Interestingly, only a small portion of the attacks consisted of rug pulls and other scams, which accounted for $23 million or 3.3% of the total losses. The majority, 96.7%, stemmed from hacks or exploits. It is worth noting that monetary losses from scams decreased by 23.9% compared to the same period last year, indicating some progress in combating fraudulent activities.
Decentralized finance (DeFi) hacks constituted a significant portion of the losses, accounting for 72.9% of the total, while centralized services accounted for the remaining 27.1%. However, the report did not provide a clear definition of what constituted a “decentralized” versus a “centralized” service.
In terms of specific networks, Ethereum and BNB Chain were the most targeted by hackers and scammers. Ethereum represented 42.7% of the losses, while BNB Chain accounted for 30.5%. Base and Optimism were also popular networks for attackers to exploit, ranking as the third and fourth most targeted networks, respectively.

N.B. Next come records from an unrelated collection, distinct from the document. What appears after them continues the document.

(** * Prachar.ai: the campaign form, the simulated Bedrock adapter and the
    pseudocode of the ContentGenie design document, embedded in Rocq.

  Sources embedded here:
  - [prachar-ai/src/app/page.tsx]   (module [Page])
  - the simulated Bedrock adapter   (module [Bedrock])
  - [design.md], the pseudocode of the orchestrator, the generator
    Lambdas and the error handling  (module [Design])

  Strings are JavaScript strings throughout: sequences of UTF-16 code
  units. The pseudocode of the design document uses template literals
  and [startsWith], and is read with the same strings. *)

From Stdlib Require Import NArith List String Ascii Lia DecimalString DecimalNat
  Permutation.
From stdpp Require Import gmap strings list.

(** ** JavaScript strings *)

Module JS.

Definition jsstring := list N.

(** ECMAScript [WhiteSpace] and [LineTerminator] code points: what
    [String.prototype.trim] strips and what the regex class [\s] matches. *)
Definition isWhiteSpace (c : N) : bool :=
  ((9 <=? c) && (c <=? 13) || (c =? 32) || (c =? 0xA0) || (c =? 0x1680)
   || (0x2000 <=? c) && (c <=? 0x200A) || (c =? 0x2028) || (c =? 0x2029)
   || (c =? 0x202F) || (c =? 0x205F) || (c =? 0x3000) || (c =? 0xFEFF))%N.

Fixpoint trimStart (s : jsstring) : jsstring :=
  match s with
  | c :: s' => if isWhiteSpace c then trimStart s' else s
  | [] => []
  end.

Definition trimEnd (s : jsstring) : jsstring := rev (trimStart (rev s)).

(** [s.trim()] *)
Definition trim (s : jsstring) : jsstring := trimEnd (trimStart s).
(** The code unit a single-character escape stands for. *)
Definition unescape (c : N) : option N :=
  (if c =? QUOTE then Some QUOTE
   else if c =? BACKSLASH then Some BACKSLASH
   else if c =? chr "/" then Some (chr "/")
   else if c =? chr "b" then Some 8
   else if c =? chr "f" then Some 12
   else if c =? chr "n" then Some 10
   else if c =? chr "r" then Some 13
   else if c =? chr "t" then Some 9
   else None)%N.

(** The characters of a string literal after its opening quote, through
    the closing quote. *)
Fixpoint parseChars (s : jsstring) : option (jsstring * jsstring) :=
  match s with
  | [] => None
  | c :: s1 =>
      if (c =? QUOTE)%N then Some ([], s1)
      else if (c =? BACKSLASH)%N then
        match s1 with
        | [] => None
        | e :: s2 =>
            if (e =? chr "u")%N then
              match s2 with
              | h1 :: h2 :: h3 :: h4 :: s3 =>
                  match hexDigit h1, hexDigit h2, hexDigit h3, hexDigit h4 with
                  | Some d1, Some d2, Some d3, Some d4 =>
                      match parseChars s3 with
                      | Some (cs, r) => Some ((d1 * 4096 + d2 * 256 + d3 * 16 + d4)%N :: cs, r)
                      | None => None
                      end
                  | _, _, _, _ => None
                  end
              | _ => None
              end
            else
              match unescape e with
              | Some d =>
                  match parseChars s2 with
                  | Some (cs, r) => Some (d :: cs, r)
                  | None => None
                  end
              | None => None
              end
        end
      else if (c <? 32)%N then None
      else
        match parseChars s1 with
        | Some (cs, r) => Some (c :: cs, r)
        | None => None
        end
  end.

Fixpoint takeDigits (s : jsstring) : jsstring * jsstring :=
  match s with
  | c :: s' =>
      if isDigit c then let '(ds, r) := takeDigits s' in (c :: ds, r) else ([], s)
  | [] => ([], [])
  end.

(** Optional fraction: a dot and at least one digit. *)
Definition parseFraction (s : jsstring) : option (jsstring * jsstring) :=
  match s with
  | c :: s' =>
      if (c =? chr ".")%N then
        let '(ds, r) := takeDigits s' in
        if isEmpty ds then None else Some (c :: ds, r)
      else Some ([], s)
  | [] => Some ([], [])
  end.

(** Optional exponent: [e] or [E], an optional sign and at least one digit. *)
Definition parseExponent (s : jsstring) : option (jsstring * jsstring) :=
  match s with
  | c :: s' =>
      if ((c =? chr "e") || (c =? chr "E"))%N then
        let '(sign, s'') :=
          match s' with
          | d :: t => if ((d =? chr "+") || (d =? chr "-"))%N then ([d], t) else ([], s')
          | [] => ([], s')
          end in
        let '(ds, r) := takeDigits s'' in
        if isEmpty ds then None else Some (c :: sign ++ ds, r)
      else Some ([], s)
  | [] => Some ([], [])
  end.

(** A JSON number; yields its literal. *)
Definition parseNumber (s : jsstring) : option (jsstring * jsstring) :=
  let '(sign, s1) :=
    match s with
    | c :: s' => if (c =? chr "-")%N then ([c], s') else ([], s)
    | [] => ([], s)
    end in
  match s1 with
  | c :: s2 =>
      if isDigit c then
        let '(int, s3) :=
          if (c =? chr "0")%N then ([c], s2)
          else let '(ds, r) := takeDigits s2 in (c :: ds, r) in
        match parseFraction s3 with
        | Some (frac, s4) =>
            match parseExponent s4 with
            | Some (exp, s5) => Some (sign ++ int ++ frac ++ exp, s5)
            | None => None
            end
        | None => None
        end
      else None
  | [] => None
  end.

Fixpoint hasKey (k : jsstring) (props : list (jsstring * value)) : bool :=
  match props with
  | [] => false
  | (k', _) :: rest => if decide (k' = k) then true else hasKey k rest
  end.

(** [CreateDataProperty]: an existing key keeps its place and takes the
    new value, a new key goes last. *)
Fixpoint setProperty (props : list (jsstring * value)) (k : jsstring) (v : value)
  : list (jsstring * value) :=
  match props with
  | [] => [(k, v)]
  | (k', v') :: rest =>
      if decide (k' = k) then (k, v) :: rest else (k', v') :: setProperty rest k v
  end.
Lemma run_health_check_is_both_witness :
  HealthCheck.calls
    (HealthCheck.run_health_check Fixture.hollow (py "2024-05-01T12:00:00"))
  = [ HealthCheck.POST HealthCheck.RANDOM_TASK_ENDPOINT 120 (JObj []);
      HealthCheck.GET HealthCheck.STREAM_ENDPOINT 30 true ] /\
  HealthCheck.passed
    (HealthCheck.run_health_check Fixture.hollow (py "2024-05-01T12:00:00"))
  = HealthCheck.passed (HealthCheck.test_random_task Fixture.hollow)
    && HealthCheck.passed (HealthCheck.test_stream Fixture.hollow) /\
  exists records r,
    HealthCheck.log
      (HealthCheck.run_health_check Fixture.hollow (py "2024-05-01T12:00:00"))
    = records ++ [r] /\
    HealthCheck.is_error r
    = negb (HealthCheck.passed
              (HealthCheck.run_health_check Fixture.hollow
                 (py "2024-05-01T12:00:00"))).
Proof.
  apply (run_health_check_is_both Fixture.hollow (py "2024-05-01T12:00:00")).
  discriminate.
Defined.

(** A hollow server passes both checks: no field, no event. *)
Example hollow_server_passes :
  HealthCheck.log (HealthCheck.run_health_check Fixture.hollow (py "2024-05-01T12:00:00"))
  = [ HealthCheck.Rule; HealthCheck.Started; HealthCheck.Rule;
      HealthCheck.TaskStarting;
      HealthCheck.TaskPassed 200 JNull (JInt 0) (JInt 0);
      HealthCheck.StreamTesting; HealthCheck.StreamPassed 0;
      HealthCheck.AllPassed ].
Proof. reflexivity. Qed.

Example use_mock_values :
  map (fun v =>
         bool_decide (Fixture.lower v = py "true"))
      [py "true"; py "TRUE"; py "True"; py "1"; py "yes"; py "on"; py " true"; []]
  = [true; true; true; false; false; false; false; false].
Proof. vm_compute. reflexivity. Qed.
Lemma length_trimmed l n :
  1 <= n ->
  Z.of_nat (List.length (trimmed l n))
  = if overfetched l n then n else Z.of_nat (List.length l).
Proof.
  intros Hn. rewrite trimmed_prefix by lia. unfold overfetched.
  rewrite length_firstn. destruct (Z.ltb_spec n (Z.of_nat (List.length l))); lia.
Qed.

Lemma length_presented dir l : List.length (presented dir l) = List.length l.
Proof.
  unfold presented. destruct (is_backward dir); [apply length_rev|reflexivity].
Qed.

Lemma last_error_nonempty l : l <> [] -> exists e, last_error l = Some e.
Proof.
  intros H. unfold last_error.
  destruct (nth_error l (List.length l - 1)) as [e|] eqn:E; [eauto|].
  apply nth_error_None in E. destruct l; [congruence|simpl in E; lia].
Qed.

Lemma hd_error_nonempty l : l <> [] -> exists e, hd_error l = Some e.
Proof.
  destruct l; [congruence|simpl; eauto].
Qed.

Variable R : A -> A -> Prop.

Lemma StronglySorted_firstn n l :
  Sorted.StronglySorted R l -> Sorted.StronglySorted R (firstn n l).
Proof.
  intros H. revert n. induction H as [|a l _ IH Ha]; intros [|n]; simpl; try constructor.
  - apply IH.
  - rewrite <- (firstn_skipn n l) in Ha. apply Forall_app in Ha. apply Ha.
Qed.

Lemma StronglySorted_snoc l a :
  Sorted.StronglySorted R l -> Forall (fun x => R x a) l ->
  Sorted.StronglySorted R (l ++ [a]).
Proof.
  induction 1 as [|b l _ IH Hb]; intros Ha; simpl.
  - repeat constructor.
  - inversion_clear Ha as [|? ? Hba Hl]. constructor; [apply IH, Hl|].
    apply Forall_app. split; [exact Hb|]. constructor; [exact Hba|constructor].
Qed.

End ListFacts.

Lemma StronglySorted_rev (A : Type) (R : A -> A -> Prop) (l : list A) :
  Sorted.StronglySorted (fun a b => R b a) l -> Sorted.StronglySorted R (rev l).
Proof.
  induction 1 as [|a l _ IH Ha]; simpl; [constructor|].
  apply StronglySorted_snoc; [exact IH|]. apply Forall_rev, Ha.
Qed.

(** ** Claims on the codec *)

(** C1. Round trip of the cursor codec.  For every string [v] and both
    directions [d], decoding the token [encode(v, d)] succeeds and gives
    a cursor whose value is [v] and whose direction is [d]: for the
    paginator with the identity strategy, and for the [Cursor] value
    object. *)
Theorem decode_encode_round_trip (TEntity : Type) (key : TEntity -> jsstring)
    (v : jsstring) (d : CursorDirection) :
  is_jsstring v ->
  decode (createIdPaginator key) (encode (createIdPaginator key) v d)
  = Normal (Some {| value := JString v; direction := JString (direction_literal d) |})
  /\ Cursor.decode (Cursor.encode {| Cursor.value := v; Cursor.direction := d |})
     = Normal (Some {| Cursor.value := v; Cursor.direction := d |}).
Proof.
  intros Hv.
  assert (Hd : is_jsstring (direction_literal d)) by (destruct d; apply is_jsstring_str).
  split.
  - unfold decode, encode. cbn [serializeCursor createIdPaginator deserializeCursor].
    rewrite payload_of_encode, parse_stringify_payload by assumption.
    reflexivity.
  - unfold Cursor.decode, Cursor.encode. cbn [Cursor.value Cursor.direction].
    rewrite payload_of_encode, parse_stringify_payload by assumption.
    destruct d; reflexivity.
Qed.

Lemma decode_encode_round_trip_witness :
  is_jsstring [105; 100; 47; 55357; 34; 10; 233]
  /\ decode (createIdPaginator id)
       (encode (createIdPaginator id) [105; 100; 47; 55357; 34; 10; 233] backward)
     = Normal (Some {| value := JString [105; 100; 47; 55357; 34; 10; 233];
                       direction := JString (str "backward") |}).
Proof.
  assert (H : is_jsstring [105; 100; 47; 55357; 34; 10; 233])
    by (repeat constructor; unfold code_unit; lia).
  split; [exact H|].
  exact (proj1 (decode_encode_round_trip TestEntity id _ backward H)).
Defined.

(** The round trip for every strategy whose serializer writes strings
    and whose deserializer reads back what the serializer wrote. *)
Lemma decode_encode_strategy {TCursor TDecoded TEntity : Type}
    (this : CursorPaginator TCursor TDecoded TEntity) (v : TCursor) (d : CursorDirection)
    (v' : TDecoded) :
  is_jsstring (serializeCursor this v) ->
  deserializeCursor this (JString (serializeCursor this v)) = Normal v' ->
  decode this (encode this v d)
  = Normal (Some {| value := v'; direction := JString (direction_literal d) |}).
Proof.
  intros Hv Hde.
  assert (Hd : is_jsstring (direction_literal d)) by (destruct d; apply is_jsstring_str).
  unfold decode, encode.
  rewrite payload_of_encode, parse_stringify_payload by assumption.
  cbn [bind property own_property]. 
  change (jsstring_eqb (str "d") (str "v")) with false.
  change (jsstring_eqb (str "v") (str "v")) with true.
  cbn [bind]. rewrite Hde. reflexivity.
Qed.

(** [equals] holds between a cursor and the cursor read back from its token. *)
Lemma Cursor_equals_refl (c : Cursor.Cursor) : Cursor.equals c c = true.
Proof.
  unfold Cursor.equals.
  assert (E : forall s, jsstring_eqb s s = true).
  { induction s as [|x s IH]; simpl; [reflexivity|]. rewrite Z.eqb_refl, IH. reflexivity. }
  rewrite !E. reflexivity.
Qed.

(** C8. [decode] is total: for every string it returns, a cursor or
    [null], and it never throws; both for the paginator, whatever its
    strategy, and for the [Cursor] value object. *)
Theorem decode_never_throws (TCursor TDecoded TEntity : Type)
    (this : CursorPaginator TCursor TDecoded TEntity) (token : jsstring) :
  (exists r, decode this token = Normal r) /\ (exists r, Cursor.decode token = Normal r).
Proof.
  split; [apply decode_returns|].
  unfold Cursor.decode, try_catch.
  match goal with |- context [match ?b with _ => _ end] => destruct b end; eauto.
Qed.

(** A token whose payload is not JSON text is invalid. *)
Lemma decode_not_json (TCursor TDecoded TEntity : Type)
    (this : CursorPaginator TCursor TDecoded TEntity) (token : jsstring) (e : JsError) :
  JSON.parse (Utf8.decode (Base64Url.decode token)) = Throw e ->
  decode this token = Normal None /\ Cursor.decode token = Normal None.
Proof.
  intros H. unfold decode, Cursor.decode. rewrite H. split; reflexivity.
Qed.

(** The invalid tokens of the unit tests and of the specification:
    the empty string, text that is not base64, and base64 of text that
    is not JSON. *)
Example decode_invalid_tokens :
  map (decode (createIdPaginator id))
      [str ""; str "invalid-base64"; str "not-valid-base64!!"; str "bm90IGpzb24"; str "bnVsbA"]
  = repeat (Normal None) 5
  /\ map Cursor.decode
       [str ""; str "invalid-base64"; str "not-valid-base64!!"; str "bm90IGpzb24"; str "bnVsbA"]
     = repeat (Normal None) 5.
Proof. split; vm_compute; reflexivity. Qed.

Lemma jsstring_eqb_eq (s t : jsstring) : jsstring_eqb s t = true -> s = t.
Proof.
  revert t. induction s as [|x s IH]; intros [|y t]; simpl; try discriminate; [reflexivity|].
  intros H. apply andb_prop in H as [Hx Ht]. apply Z.eqb_eq in Hx. subst. f_equal. auto.
Qed.

(** [Cursor.decode] checks the fields: it gives a cursor only for a
    payload that is an object with a string under [v] and one of the two
    direction literals under [d]. *)
Lemma Cursor_decode_validates (token : jsstring) (c : Cursor.Cursor) :
  Cursor.decode token = Normal (Some c) ->
  exists members,
    JSON.parse (Utf8.decode (Base64Url.decode token)) = Normal (JObject members) /\
    own_property members (str "v") = Some (JString (Cursor.value c)) /\
    own_property members (str "d") = Some (JString (direction_literal (Cursor.direction c))).
Proof.
  unfold Cursor.decode. cbv zeta.
  destruct (JSON.parse _) as [j|e]; cbn [bind try_catch]; [|discriminate].
  destruct j as [| | | | |?|members]; cbn [Cursor.cursorPayloadSchema_parse bind try_catch];
    try discriminate.
  unfold Cursor.shape_field.
  destruct (own_property members (str "v")) as [[| | | |s| |]|] eqn:Ev;
    cbn [Cursor.z_string bind try_catch]; try discriminate.
  destruct (own_property members (str "d")) as [[| | | |t| |]|] eqn:Ed;
    cbn [Cursor.z_enum_direction bind try_catch]; try discriminate.
  destruct (jsstring_eqb t (str "forward")) eqn:Ef;
    [|destruct (jsstring_eqb t (str "backward")) eqn:Eb];
    cbn [bind try_catch]; try discriminate;
    intros H; injection H as <-; exists members;
    cbn [Cursor.value Cursor.direction Cursor.v Cursor.d direction_literal];
    (split; [reflexivity|]); (split; [exact Ev|]); rewrite Ed; do 2 f_equal;
    apply jsstring_eqb_eq; assumption.
Qed.
Lemma remove_Some a x a' :
  remove a x = Some a' →
  (∀ y, y ∈ a' → y ∈ a) ∧ (∀ y, y ∈ a → y ≠ x → y ∈ a') ∧
  (StronglySorted Z.le a → StronglySorted Z.le a').
Proof.
  revert a'. induction a as [|y a IH]; intros a'; simpl; [done|].
  destruct (decide (y = x)) as [->|Hne].
  - intros [= <-]. split; [|split].
    + intros z Hz. apply elem_of_cons. by right.
    + intros z [-> | Hz]%elem_of_cons Hzx; done.
    + by intros [? ?]%StronglySorted_inv.
  - intros (a0 & Hrem & ->)%fmap_Some.
    destruct (IH a0 Hrem) as (Hsub & Hkeep & Hsorted). split; [|split].
    + intros z [-> | Hz]%elem_of_cons; apply elem_of_cons; auto.
    + intros z [-> | Hz]%elem_of_cons Hzx; apply elem_of_cons; auto.
    + intros [Hs Hall]%StronglySorted_inv. constructor; [auto|].
      apply Forall_forall. intros z Hz.
      eapply Forall_forall in Hall; [done|]. auto.
Qed.

(** The entry at the index that [get_node] computes is the successor. *)
Lemma bisect_first_above a h :
  match first_above a h with
  | Some y => (bisect_right a h < length a)%nat ∧ a !! bisect_right a h = Some y
  | None => bisect_right a h = length a
  end.
Proof.
  induction a as [|y a IH]; simpl; [done|].
  destruct (h <? y); simpl; [split; [lia | done]|].
  destruct (first_above a h); [|lia]. destruct IH. split; [lia | done].
Qed.

Lemma lookup_successor a h :
  a !! (if decide (bisect_right a h = length a) then 0%nat
        else bisect_right a h) = successor a h.
Proof.
  unfold successor. pose proof (bisect_first_above a h) as H.
  destruct (first_above a h) as [y|].
  - destruct H as [Hlt Hl]. rewrite decide_False by lia. done.
  - rewrite decide_True by done. by rewrite head_lookup.
Qed.

Lemma first_above_Some a h y :
  StronglySorted Z.le a → first_above a h = Some y →
  y ∈ a ∧ h < y ∧ ∀ q, q ∈ a → h < q → y <= q.
Proof.
  induction 1 as [|z a Hs IH Hall]; simpl; [done|].
  destruct (Z.ltb_spec h z) as [Hlt | Hge].
  - intros [= <-]. split; [apply elem_of_cons; by left|]. split; [done|].
    intros q [-> | Hq]%elem_of_cons _; [done|].
    by eapply Forall_forall in Hall.
  - intros Hf. destruct (IH Hf) as (Hin & Hy & Hmin).
    split; [apply elem_of_cons; by right|]. split; [done|].
    intros q [-> | Hq]%elem_of_cons Hhq; [lia | auto].
Qed.

Lemma first_above_None a h : first_above a h = None → ∀ q, q ∈ a → q <= h.
Proof.
  induction a as [|z a IH]; simpl.
  - intros _ q H. by apply elem_of_nil in H.
  - destruct (Z.ltb_spec h z) as [Hlt | Hge]; [done|].
    intros Hf q [-> | Hq]%elem_of_cons; [done | auto].
Qed.

Lemma successor_serves a h p :
  StronglySorted Z.le a → successor a h = Some p → serves a h p.
Proof.
  intros Hs. unfold successor, serves.
  destruct (first_above a h) as [y|] eqn:Hf.
  - intros [= <-]. destruct (first_above_Some a h y Hs Hf) as (? & ? & ?).
    split; [done|]. left. done.
  - pose proof (first_above_None a h Hf) as Hle.
    destruct Hs as [|z a Hs Hall]; simpl; [done|]. intros [= <-].
    split; [apply elem_of_cons; by left|]. right. split; [done|].
    intros q [-> | Hq]%elem_of_cons; [done|].
    by eapply Forall_forall in Hall.
Qed.

Lemma successor_is_Some a h : a ≠ [] → is_Some (successor a h).
Proof.
  unfold successor. destruct (first_above a h); [by eexists|].
  destruct a; [done | by eexists].
Qed.

Lemma serves_unique a h p p' : serves a h p → serves a h p' → p = p'.
Proof.
  intros [Hp [[Hhp Hmin] | [Hall Hmin]]] [Hp' [[Hhp' Hmin'] | [Hall' Hmin']]].
  - specialize (Hmin p' Hp' Hhp'). specialize (Hmin' p Hp Hhp). lia.
  - specialize (Hall' p Hp). lia.
  - specialize (Hall p' Hp'). lia.
  - specialize (Hmin p' Hp'). specialize (Hmin' p Hp). lia.
Qed.

(** Serving is kept on a sublist that keeps the position, and pulled
    back from a larger list for a position of the smaller one. *)
Lemma serves_subset a a' h p :
  (∀ q, q ∈ a' → q ∈ a) → p ∈ a' → serves a h p → serves a' h p.
Proof.
  intros Hsub Hp [_ [[Hhp Hmin] | [Hall Hmin]]]; (split; [done|]).
  - left. auto.
  - right. auto.
Qed.
End positions.

(** ** The loops of [add_node] and [remove_node] *)

Section ring_loops.
Import ConsistentHashing.
Variable _hash : string → Z.
Implicit Types (s : t) (node : string) (l : list nat) (q : Z).

Lemma positions_cons node i l :
  positions _hash node (i :: l) = _hash (virtual_key node i) :: positions _hash node l.
Proof. done. Qed.

Lemma add_fold_fields node l s :
  replicas (fold_left (add_replica _hash node) l s) = replicas s ∧
  nodes (fold_left (add_replica _hash node) l s) = nodes s.
Proof.
  revert s. induction l as [|i l IH]; intros s; [done|].
  cbn [fold_left]. by destruct (IH (add_replica _hash node s i)).
Qed.

Lemma add_fold_sorted node l s :
  StronglySorted Z.le (sorted_hashes s) →
  StronglySorted Z.le (sorted_hashes (fold_left (add_replica _hash node) l s)).
Proof.
  revert s. induction l as [|i l IH]; intros s Hs; [done|].
  cbn [fold_left]. apply IH. by apply insort_sorted.
Qed.

Lemma add_fold_elem node l s q :
  q ∈ sorted_hashes (fold_left (add_replica _hash node) l s) ↔
  q ∈ sorted_hashes s ∨ q ∈ positions _hash node l.
Proof.
  revert s. induction l as [|i l IH]; intros s.
  - cbn. rewrite elem_of_nil. tauto.
  - cbn [fold_left]. rewrite IH, positions_cons, elem_of_cons.
    cbn [add_replica sorted_hashes]. rewrite insort_elem. tauto.
Qed.

Lemma add_fold_ring node l s q :
  ring (fold_left (add_replica _hash node) l s) !! q =
  if decide (q ∈ positions _hash node l) then Some node else ring s !! q.
Proof.
  revert s. induction l as [|i l IH]; intros s.
  - cbn. rewrite decide_False; [done|]. apply not_elem_of_nil.
  - cbn [fold_left]. rewrite IH, positions_cons.
    cbn [add_replica ring].
    destruct (decide (q ∈ positions _hash node l)) as [Hin|Hout].
    + rewrite decide_True; [done|]. apply elem_of_cons. by right.
    + destruct (decide (q = _hash (virtual_key node i))) as [->|Hne].
      * rewrite lookup_insert_eq. rewrite decide_True; [done|].
        apply elem_of_cons. by left.
      * rewrite lookup_insert_ne by done. rewrite decide_False; [done|].
        rewrite elem_of_cons. tauto.
Qed.

Lemma remove_loop_None node l : remove_loop _hash node None l = None.
Proof. induction l as [|i l IH]; [done|]. exact IH. Qed.

Lemma remove_replica_Some node s i s' :
  remove_replica _hash node s i = Some s' →
  replicas s' = replicas s ∧ nodes s' = nodes s ∧
  (StronglySorted Z.le (sorted_hashes s) → StronglySorted Z.le (sorted_hashes s')) ∧
  (∀ q, q ∈ sorted_hashes s' → q ∈ sorted_hashes s) ∧
  (∀ q, q ∈ sorted_hashes s → q ≠ _hash (virtual_key node i) → q ∈ sorted_hashes s') ∧
  (∀ q, ring s' !! q =
        if decide (q = _hash (virtual_key node i)) then None else ring s !! q).
Proof.
  unfold remove_replica. cbn zeta.
  destruct (decide (is_Some (ring s !! _hash (virtual_key node i)))) as [Hin|Hout].
  - destruct (remove (sorted_hashes s) (_hash (virtual_key node i))) as [a'|] eqn:Hrem;
      [|done].
    cbn. intros [= <-]. cbn.
    destruct (remove_Some _ _ _ Hrem) as (Hsub & Hkeep & Hsorted).
    repeat split; try done.
    intros q. destruct (decide (q = _hash (virtual_key node i))) as [->|Hne].
    + apply lookup_delete_eq.
    + by apply lookup_delete_ne.
  - intros [= <-]. repeat split; try done.
    intros q. destruct (decide (q = _hash (virtual_key node i))) as [->|Hne]; [|done].
    by apply eq_None_not_Some.
Qed.

Lemma remove_replica_total node s i :
  (∀ q, is_Some (ring s !! q) → q ∈ sorted_hashes s) →
  is_Some (remove_replica _hash node s i).
Proof.
  intros Hdom. unfold remove_replica. cbn zeta.
  destruct (decide (is_Some (ring s !! _hash (virtual_key node i)))) as [Hin|Hout];
    [|by eexists].
  destruct (remove (sorted_hashes s) (_hash (virtual_key node i))) as [a'|] eqn:Hrem.
  - by eexists.
  - apply remove_None in Hrem. destruct Hrem. auto.
Qed.

Lemma remove_loop_Some node l s s' :
  remove_loop _hash node (Some s) l = Some s' →
  replicas s' = replicas s ∧ nodes s' = nodes s ∧
  (StronglySorted Z.le (sorted_hashes s) → StronglySorted Z.le (sorted_hashes s')) ∧
  (∀ q, q ∈ sorted_hashes s' → q ∈ sorted_hashes s) ∧
  (∀ q, q ∈ sorted_hashes s → q ∉ positions _hash node l → q ∈ sorted_hashes s') ∧
  (∀ q, ring s' !! q =
        if decide (q ∈ positions _hash node l) then None else ring s !! q).
Proof.
  revert s. induction l as [|i l IH]; intros s.
  - cbn. intros [= <-]. repeat split; done.
  - unfold remove_loop. cbn [fold_left]. cbn [mbind option_bind].
    destruct (remove_replica _hash node s i) as [s1|] eqn:Hstep.
    + intros Hloop. apply IH in Hloop as (Hr & Hn & Hs & Hsub & Hkeep & Hring).
      apply remove_replica_Some in Hstep as (Hr1 & Hn1 & Hs1 & Hsub1 & Hkeep1 & Hring1).
      split; [congruence|]. split; [congruence|]. split; [auto|]. split; [auto|].
      split.
      * intros q Hq Hout. rewrite positions_cons, not_elem_of_cons in Hout.
        destruct Hout. auto.
      * intros q. rewrite Hring, Hring1, positions_cons.
        destruct (decide (q ∈ positions _hash node l)) as [Hin|Hout].
        -- rewrite decide_True; [done|]. apply elem_of_cons. by right.
        -- destruct (decide (q = _hash (virtual_key node i))) as [->|Hne].
           ++ rewrite decide_True; [done|]. apply elem_of_cons. by left.
           ++ rewrite decide_False; [done|]. rewrite elem_of_cons. tauto.
    + intros Hloop. fold (remove_loop _hash node None l) in Hloop.
      by rewrite remove_loop_None in Hloop.
Qed.

Lemma remove_loop_total node l s :
  (∀ q, is_Some (ring s !! q) → q ∈ sorted_hashes s) →
  is_Some (remove_loop _hash node (Some s) l).
Proof.
  revert s. induction l as [|i l IH]; intros s Hdom; [by eexists|].
  unfold remove_loop. cbn [fold_left]. cbn [mbind option_bind].
  destruct (remove_replica_total node s i Hdom) as [s1 Hstep]. rewrite Hstep.
  apply IH. intros q Hq.
  apply remove_replica_Some in Hstep as (_ & _ & _ & _ & Hkeep & Hring).
  rewrite Hring in Hq.
  destruct (decide (q = _hash (virtual_key node i))); [by destruct Hq|]. auto.
Qed.
End ring_loops.

(** ** What the methods keep of a ring *)

Section ring_invariant.
Import ConsistentHashing.
Variable _hash : string → Z.
Implicit Types (s : t) (node : string) (q : Z).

This report aligns with previous findings by Certik, which also concluded that the third quarter of 2023 was particularly challenging for the crypto industry in terms of hacks and scams.
These increasing attack incidents highlight the ongoing need for enhanced security measures within the crypto ecosystem. As the value and popularity of cryptocurrencies continue to grow, it becomes even more critical to prioritize security to protect users and investors from these malicious activities.